翌日、レーヴェ市庁舎の議場は、割れるような怒声と恐怖の熱気に包まれていた。


 正面の黒板には、大きくひび割れた北水門の図面が張り出されている。その前に立つ水利技師は、徹夜の調査で血走った目を向けながら、この地域が選ばなければならない「三つの道」を提示した。


「残った水門が耐えられるのは、最長で六十日。豪雨が来れば明日にも決壊します。私たちが選べる対応策は、三つしかありません」


 議場に詰めかけた数百人の住民たちが、息を呑んで技師の言葉を待つ。


 私は書記官の席に座り、真新しいインクにペン先を浸した。ここから先は、誰の感情も交えない事実だけを記録しなければならない。


「一つ目は、A案。昨日まで進められていた『南岸遊水地計画』の実行です」


 技師が図面の南岸を指す。


「最も短期間で、市が負担する費用も安く市街地を守れます。
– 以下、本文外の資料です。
(* ===== verification/JsValue.v ===== *)
(** * JavaScript values

    The values a plain object holds, with the identity of objects: an object
    or array is an address with its content (objects are not mutated, so that
    an address has one content).  [strict_eq] is [===], [object_is]
    is [Object.is].  [same] is equality up to the sign of zero and NaN: the
    equivalence under which a guarded assignment [if (o\[k\] !== v) o\[k\] = v]
    is an assignment.

    The file also has the order of numbers and the stable sort by a
    comparator. *)

From Stdlib Require Import SpecFloat.
From S2P Require Import Prelude JsMap JsString Json.

Open Scope Z_scope.

(** ** Equality of JSON data *)

#[global] Instance json_eq_dec : EqDecision json.
Proof.
  refine (fix go (x y : json) : Decision (x = y) :=
    match x, y with
    | JNull, JNull => left eq_refl
    | JBool a, JBool b => cast_if (decide (a = b))
    | JNum a, JNum b => cast_if (decide (a = b))
    | JStr a, JStr b => cast_if (decide (a = b))
    | JArr a, JArr b => cast_if (@list_eq_dec _ go a b)
    | JObj a, JObj b =>
        cast_if (@list_eq_dec _ (λ p q : string * json,
          match p, q with (k, v), (k', v') => cast_if_and (decide (k = k')) (go v v') end) a b)
    | _, _ => right _
    end); clear go; congruence.
Defined.

(** Objects of the environment and objects that the modelled code creates. *)
Inductive addr := Env (n : nat) | Own (n : nat).

#[global] Instance addr_eq_dec : EqDecision addr.
Proof. solve_decision. Defined.

Inductive value :=
  | VUndefined
  | VNull
  | VBool (b : bool)
  | VNum (x : num)
  | VStr (s : jsstring)
  | VObj (a : addr) (c : json).

Definition strict_eq (v w : value) : bool :=
  match v, w with
  | VUndefined, VUndefined | VNull, VNull => true
  | VBool a, VBool b => bool_decide (a = b)
  | VNum x, VNum y => num_eqb x y
  | VStr s, VStr t => bool_decide (s = t)
  | VObj a c, VObj b d => bool_decide (a = b) && bool_decide (c = d)
  | _, _ => false
  end.

Definition object_is (v w : value) : bool :=
  match v, w with
  | VNum x, VNum y => bool_decide (x = y)
  | _, _ => strict_eq v w
  end.

Definition truthy (v : value) : bool :=
  match v with
  | VUndefined | VNull => false
  | VBool b => b
  | VNum x => num_truthy x
  | VStr s => negb (bool_decide (s = []))
  | VObj _ _ => true
  end.

(** ** Objects as property maps *)

Abbreviation fields := (jsmap string value).

Definition prop (k : string) (o : fields) : value := default VUndefined (jm_get k o).

#[global] Arguments prop : simpl never.

(** [{ ...o, ...p }] *)
Definition spread (o p : fields) : fields := foldl (λ o kv, jm_set kv.1 kv.2 o) o p.

(** [shallowEqual] of two objects. *)
Definition shallow_equal (a b : fields) : bool :=
  bool_decide (length a = length b) && every (λ kv, object_is (prop kv.1 a) (prop kv.1 b)) a.

Lemma prop_set k k' v o : prop k (jm_set k' v o) = if bool_decide (k = k') then v else prop k o.
Proof. unfold prop. rewrite jm_get_set. by case_bool_decide. Qed.

(** ** Equality of numbers *)

Lemma num_eqb_spec x y :
  num_eqb x y = true ↔
  (x = y ∧ is_nan x = false) ∨ (∃ s t, x = S754_zero s ∧ y = S754_zero t).
Proof.
  unfold num_eqb, SFeqb, SFcompare.
  destruct x as [sx|sx| |sx mx ex], y as [sy|sy| |sy my ey]; try destruct sx; try destruct sy;
    try naive_solver.
  all: destruct (Z.compare_spec ex ey) as [->| |];
    change (Pos.compare_cont Eq mx my) with (Pos.compare mx my);
    try destruct (Pos.compare_spec mx my) as [->| |]; cbn; naive_solver lia.
Qed.

(** ** Equality up to the sign of zero and NaN *)

Definition same_num (x y : num) : Prop :=
  x = y ∨ ∃ s t, x = S754_zero s ∧ y = S754_zero t.

Definition same (v w : value) : Prop :=
  match v, w with
  | VNum x, VNum y => same_num x y
  | _, _ => v = w
  end.

#[global] Instance same_num_equivalence : Equivalence same_num.
Proof. unfold same_num. split; red; naive_solver. Qed.

#[global] Instance same_equivalence : Equivalence same.
Proof.
  split.
  - intros []; cbn; reflexivity.
  - intros v w; destruct v, w; cbn; try done; by intros ->.
  - intros u v w; destruct u, v, w; cbn; try done; try congruence. apply transitivity.
Qed.

Lemma same_strict_eq v w : strict_eq v w = true → same v w.
Proof.
  destruct v, w; cbn; try done; rewrite ?andb_true_iff, ?bool_decide_eq_true;
    [congruence| |congruence|intuition congruence].
  intros [[-> _]|?]%num_eqb_spec; [by left|by right].
Qed.

Lemma num_eqb_same_l x y z : same_num x y → num_eqb x z = num_eqb y z.
Proof.
  intros [->|(s & t & -> & ->)]; [done|]. apply eq_bool_prop_intro.
  rewrite !Is_true_true, !num_eqb_spec. naive_solver.
Qed.

Lemma strict_eq_same_l v w u : same v w → strict_eq v u = strict_eq w u.
Proof. destruct v, w, u; cbn; try congruence; try (by intros [=]; subst). apply num_eqb_same_l. Qed.

Lemma same_object_is v w : object_is v w = true → same v w.
Proof.
  destruct v, w; cbn; try done; rewrite ?andb_true_iff, ?bool_decide_eq_true;
    [congruence| |congruence|intuition congruence]. by intros ->; left.
Qed.

Lemma same_truthy v w : same v w → truthy v = truthy w.
Proof.
  destruct v, w; cbn; try congruence; [|by intros [= ->]].
  intros [->|(s & t & -> & ->)]; done.
Qed.

(** ** Order of numbers *)

Lemma num_leb_not_nan x y : num_leb x y = true → is_nan x = false ∧ is_nan y = false.
Proof. unfold num_leb, SFleb. destruct x as [| | |[]], y as [| | |[]]; cbn; auto; destruct s; done. Qed.

Lemma num_leb_trans x y z : num_leb x y = true → num_leb y z = true → num_leb x z = true.
Proof.
  unfold num_leb, SFleb, SFcompare.
  destruct x as [sx|sx| |sx mx ex], y as [sy|sy| |sy my ey], z as [sz|sz| |sz mz ez];
    try destruct sx; try destruct sy; try destruct sz; try done.
  all: repeat (match goal with
    | |- context [Pos.compare_cont Eq ?a ?b] => change (Pos.compare_cont Eq a b) with (Pos.compare a b)
    end); repeat match goal with
    | |- context [Z.compare ?a ?b] => destruct (Z.compare_spec a b)
    | |- context [Pos.compare ?a ?b] => destruct (Pos.compare_spec a b)
    end; cbn; try done; lia.
Qed.

Lemma num_ltb_leb x y : num_ltb x y = true → num_leb x y = true.
Proof. unfold num_ltb, num_leb, SFltb, SFleb. by destruct (SFcompare x y) as [[]|]. Qed.

Lemma num_leb_ltb_trans x y z : num_leb x y = true → num_ltb y z = true → num_ltb x z = true.
Proof.
  intros Hxy Hyz. destruct (num_ltb x z) eqn:Hxz; [done|].
  pose proof (num_leb_not_nan x y Hxy) as [Hx _].
  assert (num_leb y z = true) as Hle by by apply num_ltb_leb.
  pose proof (num_leb_not_nan y z Hle) as [_ Hz].
  apply num_not_ltb in Hxz; [|done..]. pose proof (num_leb_trans _ _ _ Hxz Hxy) as Hzy.
  unfold num_ltb, num_leb, SFltb, SFleb in *. rewrite (num_compare_antisym y z) in Hzy.
  by destruct (SFcompare y z) as [[]|].
Qed.

Lemma num_ltb_irrefl x : num_ltb x x = false.
Proof.
  unfold num_ltb, SFltb. pose proof (num_compare_antisym x x). by destruct (SFcompare x x) as [[]|].
Qed.

Lemma num_eqb_ltb x y k : num_eqb x k = true → num_eqb y k = true → num_ltb y x = false.
Proof.
  rewrite !num_eqb_spec. intros [[-> _]|(s & t & -> & ->)] [[-> _]|(s' & t' & -> & Hk)];
    [apply num_ltb_irrefl|by subst k|done|done].
Qed.

(** ** Integers among the numbers *)

(** The integer a number stands for, when it is one. *)
Definition num_to_Z (x : num) : option Z :=
  match x with
  | S754_zero _ => Some 0
  | S754_finite s m e =>
      let sign := if s then -1 else 1 in
      if bool_decide (0 ≤ e) then Some (sign * (Zpos m * 2 ^ e))
      else if bool_decide (Zpos m mod 2 ^ (- e) = 0) then Some (sign * (Zpos m / 2 ^ (- e)))
      else None
  | _ => None
  end.

(** [Number.isInteger] and [Number.isSafeInteger] *)
Definition isInteger (x : num) : bool := bool_decide (is_Some (num_to_Z x)).
Definition isSafeInteger (x : num) : bool :=
  match num_to_Z x with Some z => bool_decide (Z.abs z ≤ 2 ^ 53 - 1) | None => false end.

(** ** Stable sort by a number

    The comparators [(a, b) => a.k - b.k]: the sign of the difference of two
    numbers is the order of the numbers, since IEEE subtraction is zero only on
    equal numbers. *)

Section sort_num.
Context {A : Type} (key : A → num).

Fixpoint insert_num (x : A) (l : list A) : list A :=
  match l with
  | [] => [x]
  | y :: l' => if num_ltb (key y) (key x) then y :: insert_num x l' else x :: l
  end.

Definition sort_num (l : list A) : list A := foldr insert_num [] l.

Definition num_le (x y : A) : Prop := num_leb (key x) (key y) = true.
Definition ordered (x : A) : Prop := is_nan (key x) = false.

Lemma insert_num_perm x l : insert_num x l ≡ₚ x :: l.
Proof.
  induction l as [|y l IH]; cbn; [done|]. case_match; [|done]. rewrite IH. constructor.
Qed.

Lemma sort_num_perm l : sort_num l ≡ₚ l.
Proof. induction l as [|x l IH]; cbn; [done|]. by rewrite insert_num_perm, IH. Qed.

Lemma insert_num_sorted x l :
  ordered x → Forall ordered l → StronglySorted num_le l → StronglySorted num_le (insert_num x l).
Proof.
  intros Hx Hl Hs. induction Hs as [|y l Hs IH Hf]; cbn; [by repeat constructor|].
  apply Forall_cons in Hl as [Hy Hl]. destruct (num_ltb (key y) (key x)) eqn:Hlt.
  - constructor; [by apply IH|]. rewrite insert_num_perm. constructor; [by apply num_ltb_leb|done].
  - assert (num_le x y) as Hxy by by apply num_not_ltb.
    constructor; [by constructor|]. constructor; [done|].
    eapply Forall_impl; [done|]. intros z. by apply num_leb_trans.
Qed.

Lemma sort_num_sorted l : Forall ordered l → StronglySorted num_le (sort_num l).
Proof.
  induction 1 as [|x l Hx Hl IH]; cbn; [constructor|]. apply insert_num_sorted; [done| |done].
  by rewrite sort_num_perm.
Qed.

(** A list in order is left alone. *)
Lemma sort_num_id l : StronglySorted num_le l → sort_num l = l.
Proof.
  induction 1 as [|x l Hs IH Hf]; [done|].
  change (sort_num (x :: l)) with (insert_num x (sort_num l)). rewrite IH. destruct Hf as [|y l Hy Hf]; [done|]. cbn.
  replace (num_ltb (key y) (key x)) with false; [done|]. symmetry.
  unfold num_le, num_leb, num_ltb, SFleb, SFltb in *. rewrite (num_compare_antisym (key x) (key y)).
  by destruct (SFcompare (key x) (key y)) as [[]|].
Qed.

(** Elements of equal key keep their order. *)
Lemma sort_num_stable k l :
  bfilter (λ x, num_eqb (key x) k) (sort_num l) = bfilter (λ x, num_eqb (key x) k) l.
Proof.
  induction l as [|x l IH]; [done|].
  change (sort_num (x :: l)) with (insert_num x (sort_num l)). cbn [bfilter]. rewrite <-IH.
  generalize (sort_num l); intros s. clear IH. induction s as [|y s IHs]; cbn; [done|].
  destruct (num_ltb (key y) (key x)) eqn:Hlt; [|done]. cbn. rewrite IHs.
  destruct (num_eqb (key y) k) eqn:Hy, (num_eqb (key x) k) eqn:Hx; try done.
  by rewrite (num_eqb_ltb _ _ k Hx Hy) in Hlt.
Qed.
End sort_num.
しかし、南岸の三つの村は恒久的な遊水地となり、二百十八世帯が移転を余儀なくされます」


 広場の片隅で、クララが幼い娘を抱きしめるようにして震えていた。


 二百十八世帯という数字の中には、地主だけでなく、彼女のような借地農民や季節労働者も含まれている。地主には王家から土地の補償金が出るが、彼らには一銭の補償もなく、家と働き口だけが奪われるのだ。


「二つ目は、B案。古い北水門の『全面修繕』です」


 技師は次に、巨大な水門の図面を叩いた。


「これなら村は沈みません。しかし、修繕には莫大な費用と両国議会の承認が必要となり、工期は数年に及びます。その数年間、レーヴェ市街の低地に住む人々は、いつ水が溢れるかわからない決壊の恐怖に怯えながら暮らすことになります」


 今度は、市街の住民たちが顔色を失った。


 彼らにとって、それは「数年間、毎晩死の危険と隣り合わせで眠れ」と言われているに等しい。
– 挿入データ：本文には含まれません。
(* ===== verification/FloatFacts.v ===== *)
(** * Signs of binary64 results

    Sums, products and quotients of numbers that are not negative are not
    negative and are not [NaN], apart from the forms [0 * Infinity], [0 / 0]
    and [Infinity / Infinity].  Bounds by [Math.min] and [Math.max] follow. *)

From Stdlib Require Import SpecFloat.
From S2P Require Import Prelude JsMap JsString Json JsValue.

Open Scope Z_scope.

(** [x >= 0]: also true of [-0]. *)
Definition nonneg (x : num) : bool :=
  match x with
  | S754_zero _ | S754_infinity false | S754_finite false _ _ => true
  | _ => false
  end.

Definition is_positive (x : num) : bool :=
  match x with S754_infinity false | S754_finite false _ _ => true | _ => false end.

Lemma nonneg_leb x : num_leb (num_of_Z 0) x = nonneg x.
Proof. by destruct x as [[]|[]| |[] m e]. Qed.

Lemma positive_ltb x : num_ltb (num_of_Z 0) x = is_positive x.
Proof. by destruct x as [[]|[]| |[] m e]. Qed.

Lemma positive_nonneg x : is_positive x = true → nonneg x = true.
Proof. by destruct x as [[]|[]| |[] m e]. Qed.

Lemma nonneg_not_nan x : nonneg x = true → is_nan x = false.
Proof. by destruct x as [[]|[]| |[] m e]. Qed.

(** ** Rounding keeps the sign *)

Section rounding.
Implicit Types r : shr_record.

Lemma shr_1_nonneg r : 0 ≤ shr_m r → 0 ≤ shr_m (shr_1 r).
Proof using. destruct r as [[|p|p] a b]; cbn; [done| |lia]. intros _. destruct p; cbn; lia. Qed.

Lemma shr_nonneg r e n : 0 ≤ shr_m r → 0 ≤ shr_m (shr r e n).1.
Proof using.
  intros Hr. unfold shr. destruct n as [|p|p]; cbn; [done| |done].
  revert r Hr. induction p as [p IH|p IH|]; intros r Hr; cbn [iter_pos]; [| |by apply shr_1_nonneg].
  - apply IH, IH. by apply shr_1_nonneg.
  - by apply IH, IH.
Qed.

Lemma shr_fexp_nonneg m e l : 0 ≤ m → 0 ≤ shr_m (shr_fexp prec emax m e l).1.
Proof using.
  intros Hm. unfold shr_fexp. apply shr_nonneg. unfold shr_record_of_loc.
  destruct l as [|[]]; cbn; done.
Qed.

Lemma round_even_nonneg m l : 0 ≤ m → 0 ≤ round_nearest_even m l.
Proof using. intros Hm. unfold round_nearest_even. destruct l as [|[]]; try lia. destruct (Z.even m); lia. Qed.

Lemma binary_round_aux_sign s m e l :
  0 ≤ m →
  binary_round_aux prec emax s m e l = S754_zero s ∨
  binary_round_aux prec emax s m e l = S754_infinity s ∨
  ∃ m' e', binary_round_aux prec emax s m e l = S754_finite s m' e'.
Proof using.
  intros Hm. unfold binary_round_aux.
  pose proof (shr_fexp_nonneg m e l Hm) as H1. destruct (shr_fexp prec emax m e l) as [r1 e1]. cbn in H1.
  pose proof (round_even_nonneg (shr_m r1) (loc_of_shr_record r1) H1) as H2.
  pose proof (shr_fexp_nonneg _ e1 loc_Exact H2) as H3.
  destruct (shr_fexp prec emax _ e1 loc_Exact) as [r2 e2]. cbn in H3.
  destruct (shr_m r2) as [|p|p]; [by left| |lia]. destruct (e2 <=? emax - prec); eauto.
Qed.

Lemma binary_round_sign s m e :
  binary_round prec emax s m e = S754_zero s ∨ binary_round prec emax s m e = S754_infinity s ∨
  ∃ m' e', binary_round prec emax s m e = S754_finite s m' e'.
Proof using.
  unfold binary_round. destruct (shl_align _ _ _) as [p q]. apply binary_round_aux_sign. lia.
Qed.
End rounding.

Lemma round_nonneg m e l : 0 ≤ m → nonneg (binary_round_aux prec emax false m e l) = true.
Proof. intros Hm. by destruct (binary_round_aux_sign false m e l Hm) as [->|[->|(? & ? & ->)]]. Qed.

(** ** Arithmetic *)

Lemma num_add_nonneg x y : nonneg x = true → nonneg y = true → nonneg (num_add x y) = true.
Proof.
  destruct x as [[]|[]| |[] m e], y as [[]|[]| |[] m' e']; try done. intros _ _.
  unfold num_add, SFadd, binary_normalize.
  destruct (_ + _) as [|p|p] eqn:Hs; [done| |].
  - by destruct (binary_round_sign false p (Z.min e e')) as [->|[->|(? & ? & ->)]].
  - cbn [cond_Zopp] in Hs. lia.
Qed.

Lemma num_mul_nonneg x y :
  nonneg x = true → nonneg y = true → isFinite x = true → isFinite y = true → nonneg (num_mul x y) = true.
Proof.
  destruct x as [[]|[]| |[] m e], y as [[]|[]| |[] m' e']; try done. intros _ _ _ _.
  unfold num_mul, SFmul. apply round_nonneg. lia.
Qed.

Lemma SFdiv_core_nonneg m e m' e' : 0 ≤ m → 0 < m' → 0 ≤ (SFdiv_core_binary prec emax m e m' e').1.1.
Proof.
  intros Hm Hm'. unfold SFdiv_core_binary. set (k := Z.min _ _).
  destruct (e - e' - k) as [|p|p]; cbn zeta iota.
  - destruct (Z.div_eucl m m') as [q r] eqn:Hq. cbn.
    pose proof (Z.div_pos m m' Hm Hm') as Hd. unfold Z.div in Hd. by rewrite Hq in Hd.
  - assert (0 ≤ Z.shiftl m (Zpos p)) as Hs by (apply Z.shiftl_nonneg; lia).
    destruct (Z.div_eucl (Z.shiftl m (Zpos p)) m') as [q r] eqn:Hq. cbn.
    pose proof (Z.div_pos _ m' Hs Hm') as Hd. unfold Z.div in Hd. by rewrite Hq in Hd.
  - cbn. lia.
Qed.

Lemma num_div_nonneg x y :
  nonneg x = true → isFinite x = true → is_positive y = true → nonneg (num_div x y) = true.
Proof.
  destruct x as [[]|[]| |[] m e], y as [[]|[]| |[] m' e']; try done. intros _ _ _.
  unfold num_div, SFdiv. pose proof (SFdiv_core_nonneg (Zpos m) e (Zpos m') e') as Hq.
  destruct (SFdiv_core_binary prec emax (Zpos m) e (Zpos m') e') as [[q e2] l]. apply round_nonneg.
  apply Hq; lia.
Qed.

(** ** [Math.min] and [Math.max] *)

Lemma math_min_nonneg x y : nonneg x = true → nonneg y = true → nonneg (math_min x y) = true.
Proof.
  intros Hx Hy. unfold math_min. rewrite !nonneg_not_nan by done. cbn [orb].
  repeat case_match; done.
Qed.

Lemma math_min_le x y :
  is_nan x = false → is_nan y = false → num_leb (math_min x y) x = true ∧ num_leb (math_min x y) y = true.
Proof.
  intros Hx Hy. unfold math_min. rewrite Hx, Hy. cbn [orb]. destruct (num_ltb y x) eqn:Hlt.
  - split; [by apply num_ltb_leb|by apply num_leb_refl].
  - apply num_not_ltb in Hlt; [|done..].
    destruct x as [[]|[]| |[] m e], y as [[]|[]| |[] m' e']; (split; [by apply num_leb_refl || done|done]).
Qed.

(** A share in per cent, cut at 100. *)
Definition is_percentage (x : num) : Prop :=
  num_leb (num_of_Z 0) x = true ∧ num_leb x (num_of_Z 100) = true.

Lemma percentage_min x : nonneg x = true → is_percentage (math_min (num_of_Z 100) x).
Proof.
  intros Hx. split; [rewrite nonneg_leb; by apply math_min_nonneg|].
  apply math_min_le; [done|by apply nonneg_not_nan].
Qed.

(** A quotient may be infinite: then so is the product. *)
Lemma num_mul_nonneg_r x y :
  nonneg x = true → is_positive y = true → isFinite y = true → nonneg (num_mul x y) = true.
Proof.
  destruct x as [[]|[]| |[] m e], y as [[]|[]| |[] m' e']; try done. intros _ _ _.
  unfold num_mul, SFmul. apply round_nonneg. lia.
Qed.

(** ** The order of integers *)

Lemma iter_xO d p : Zpos (Pos.iter xO p d) = Zpos p * 2 ^ Zpos d.
Proof.
  induction d as [|d IH] using Pos.peano_ind; [cbn; lia|]. rewrite Pos.iter_succ.
  rewrite Pos2Z.inj_succ, Z.pow_succ_r by lia. change (Zpos (Pos.iter xO p d)~0) with (2 * Zpos (Pos.iter xO p d)).
  rewrite IH. lia.
Qed.

Lemma int_mantissa_value p :
  Zpos (digits2_pos p) ≤ prec → Zpos (int_mantissa p) = Zpos p * 2 ^ (prec - Zpos (digits2_pos p)).
Proof.
  intros Hp. unfold int_mantissa. destruct (prec - Zpos (digits2_pos p)) as [|d|d] eqn:Hd; [cbn; lia| |lia].
  apply iter_xO.
Qed.

Lemma num_of_Z_leb a b :
  0 ≤ a < 2 ^ 53 → 0 ≤ b < 2 ^ 53 → num_leb (num_of_Z a) (num_of_Z b) = bool_decide (a ≤ b).
Proof.
  intros Ha Hb. destruct a as [|p|p], b as [|q|q]; try lia; [done|..].
  - rewrite num_of_Z_pos by lia. by rewrite bool_decide_eq_true_2.
  - rewrite num_of_Z_pos by lia. by rewrite bool_decide_eq_false_2 by lia.
  - rewrite !num_of_Z_pos by lia. unfold num_leb, SFleb, SFcompare.
    pose proof (digits2_pos_le p 53 ltac:(lia) ltac:(lia)) as Hp. pose proof (digits2_pos_le q 53 ltac:(lia) ltac:(lia)) as Hq.
    pose proof (digits2_pos_bound p). pose proof (digits2_pos_bound q).
    pose proof (digits2_pos_lower p). pose proof (digits2_pos_lower q).
    pose proof (int_mantissa_value p Hp) as Hmp. pose proof (int_mantissa_value q Hq) as Hmq.
    destruct (Z.compare_spec (Zpos (digits2_pos p) - prec) (Zpos (digits2_pos q) - prec)) as [He|He|He].
    + change (Pos.compare_cont Eq (int_mantissa p) (int_mantissa q)) with (Pos.compare (int_mantissa p) (int_mantissa q)).
      replace (Zpos (digits2_pos q)) with (Zpos (digits2_pos p)) in Hmq by lia.
      assert (0 < 2 ^ (prec - Zpos (digits2_pos p))) by (apply Z.pow_pos_nonneg; unfold prec; lia).
      destruct (Pos.compare_spec (int_mantissa p) (int_mantissa q)) as [Hm|Hm|Hm].
      * apply (f_equal Zpos) in Hm. rewrite Hmp, Hmq in Hm. symmetry. apply bool_decide_eq_true. nia.
      * apply Pos2Z.pos_lt_pos in Hm. rewrite Hmp, Hmq in Hm. symmetry. apply bool_decide_eq_true. nia.
      * apply Pos2Z.pos_lt_pos in Hm. rewrite Hmp, Hmq in Hm. symmetry. apply bool_decide_eq_false. nia.
    + assert (2 ^ Zpos (digits2_pos p) ≤ 2 ^ (Zpos (digits2_pos q) - 1)) by (apply Z.pow_le_mono_r; lia).
      symmetry. apply bool_decide_eq_true. lia.
    + assert (2 ^ Zpos (digits2_pos q) ≤ 2 ^ (Zpos (digits2_pos p) - 1)) by (apply Z.pow_le_mono_r; lia).
      symmetry. apply bool_decide_eq_false. lia.
Qed.

Lemma num_of_Z_not_nan z : 0 ≤ z < 2 ^ 53 → is_nan (num_of_Z z) = false.
Proof. intros Hz. destruct z as [|p|p]; [done| |lia]. by rewrite num_of_Z_pos by lia. Qed.

(** ** Clamping to the unit interval *)

Lemma math_max_zero x : is_nan x = false → nonneg (math_max x (num_of_Z 0)) = true.
Proof. by destruct x as [[]|[]| |[] m e]. Qed.

Lemma unit_clamp x :
  is_nan x = false →
  let y := math_min (math_max x (num_of_Z 0)) (num_of_Z 1) in
  num_leb (num_of_Z 0) y = true ∧ num_leb y (num_of_Z 1) = true.
Proof.
  intros Hx. cbn zeta. pose proof (math_max_zero x Hx) as Hm. split.
  - rewrite nonneg_leb. by apply math_min_nonneg.
  - apply math_min_le; [by apply nonneg_not_nan|done].
Qed.

Lemma num_div_nonneg_r x y :
  nonneg x = true → isFinite y = true → is_positive y = true → nonneg (num_div x y) = true.
Proof.
  intros Hx Hy Hp. destruct (isFinite x) eqn:Hf; [by apply num_div_nonneg|].
  by destruct x as [[]|[]| |[] m e], y as [[]|[]| |[] m' e'].
Qed.

(** What is not at most zero is positive. *)
Lemma not_leb_positive x : is_nan x = false → num_leb x (num_of_Z 0) = false → is_positive x = true.
Proof. by destruct x as [[]|[]| |[] m e]. Qed.

Lemma positive_not_leb x : is_positive x = true → num_leb x (num_of_Z 0) = false.
Proof. by destruct x as [[]|[]| |[] m e]. Qed.

(** ** Differences and comparisons of finite numbers *)

Lemma num_sub_not_nan x y : isFinite x = true → isFinite y = true → is_nan (num_sub x y) = false.
Proof.
  destruct x as [sx|sx| |sx m e], y as [sy|sy| |sy m' e']; try done; intros _ _; [by destruct sx, sy|..]; [done..|].
  unfold num_sub, SFsub, binary_normalize. destruct (_ - _) as [|p|p]; [done| |].
  - by destruct (binary_round_sign false p (Z.min e e')) as [->|[->|(? & ? & ->)]].
  - by destruct (binary_round_sign true p (Z.min e e')) as [->|[->|(? & ? & ->)]].
Qed.

Lemma num_leb_flip x y :
  is_nan x = false → is_nan y = false → num_leb y x = false ↔ num_ltb x y = true.
Proof.
  intros Hx Hy. unfold num_ltb, num_leb, SFltb, SFleb. rewrite (num_compare_antisym x y).
  pose proof (num_compare_defined x y Hx Hy). by destruct (SFcompare x y) as [[]|].
Qed.

Lemma num_ltb_flip x y :
  is_nan x = false → is_nan y = false → num_ltb x y = false ↔ num_leb y x = true.
Proof. intros Hx Hy. rewrite <-not_true_iff_false, <-num_leb_flip by done. by rewrite not_false_iff_true. Qed.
「最後の三つ目は、C案。民間会社への『新水門建設の委託』です。彼らの資金と技術を使えば工期は短く済みますが、見返りとして三十年間、湖上通行料と乾期の取水優先権を会社へ渡すことになります。小規模な漁師や行商人にとっては、三十年続く重い負担となります」


 三つの案。三つの犠牲。


 二百十八世帯の家と畑か。数年に及ぶ市街地の命の危機か。それとも、三十年間の湖の権利か。


 誰も無傷では済まない選択肢を突きつけられ、議場は一瞬の静寂ののち、爆発したような怒号に包まれた。


「冗談じゃない! 数年も水没の恐怖に耐えられるか! 一番早くて確実なA案にするべきだ!」


「ふざけるな! あんたたちの安心のために、俺たちの村を海の底に沈めろって言うのか!」


「C案なんて選んだら、漁師は通行料を払えなくて首を吊るしかなくなるぞ!」


 市街の住民が机を叩き、三村の住民が椅子を蹴り飛ばす。


 隣の席で記録を取るオスカーは、B案の説明が始まってから一度も湖側の窓を見なかった。膝の上で握った拳にだけ、力が入っている。


 やがて、収拾のつかなくなった群衆の矛先が、不意に私へと向いた。


「おい、そこのあんた! 王都から来た令嬢だろ!」


 市街の商人らしき男が、私を指差した。


「あんた、王都で各省庁の揉め事をまとめてたって聞いたぞ。王太子妃候補だったなら、こういう時に一番正しい答えを知ってるはずだ。どれが一番マシな案なのか、あんたが代わりに決めてくれ!」


 その言葉に、議場の視線が一斉に私へ突き刺さる。


「そうだ、あんたが正しい案を教えてくれ!」


「専門家なら、誰も損をしない方法を知ってるんだろう!」


 私はゆっくりと席を立ち、議場を見渡した。


「私には、わかりません」


 私の静かな声は、喧騒の中でも不思議なほどよく響いた。


「どれが一番マシな案なのか、誰も損をしない魔法のような方法があるのか。私にはわかりませんし、選ぶ権利もありません」


「なんだと!? じゃあ、何のためにそこに座ってるんだ!」


「あなたたちの言葉を、隠さずに記録するためです」


 私は手に持っていたペンを机に置き、群衆をまっすぐに見据えた。


「商人組合の方。A案を選べば、クララさんの家が沈みます。その決定書に、私の名を書くことはできません」


 男の指が下がった。


「では、誰が決めるんだ」


「家を沈める者。危険を待つ者。三十年、料金を払う者です」


 私は三枚の案を、机の端へ揃えて置いた。


「失うものを記録します。選ぶ方の名も、残します」


 椅子が軋んだ。すぐに賛成する者はいなかった。


 市庁舎の重厚な両開きの扉が、外側から大きく開かれた。


 現れたのは、磨き上げられた銀の甲冑を纏った王室近衛兵たちだった。


 彼らが左右に道を空けると、その奥から、見慣れた金糸の刺繍が施された外套を羽織る青年と、淡い色のドレスを着た女性が足を踏み入れた。


 フェリクス王太子殿下と、ミレーヌ・ロッシュ嬢。


「王国からの正式な代表として、フェリクス王太子殿下が到着されました」


 近衛兵の通る声が議場に響く。


 フェリクス殿下は空いていた席ではなく、「セレスタ王国」と札の置かれた席へ座った。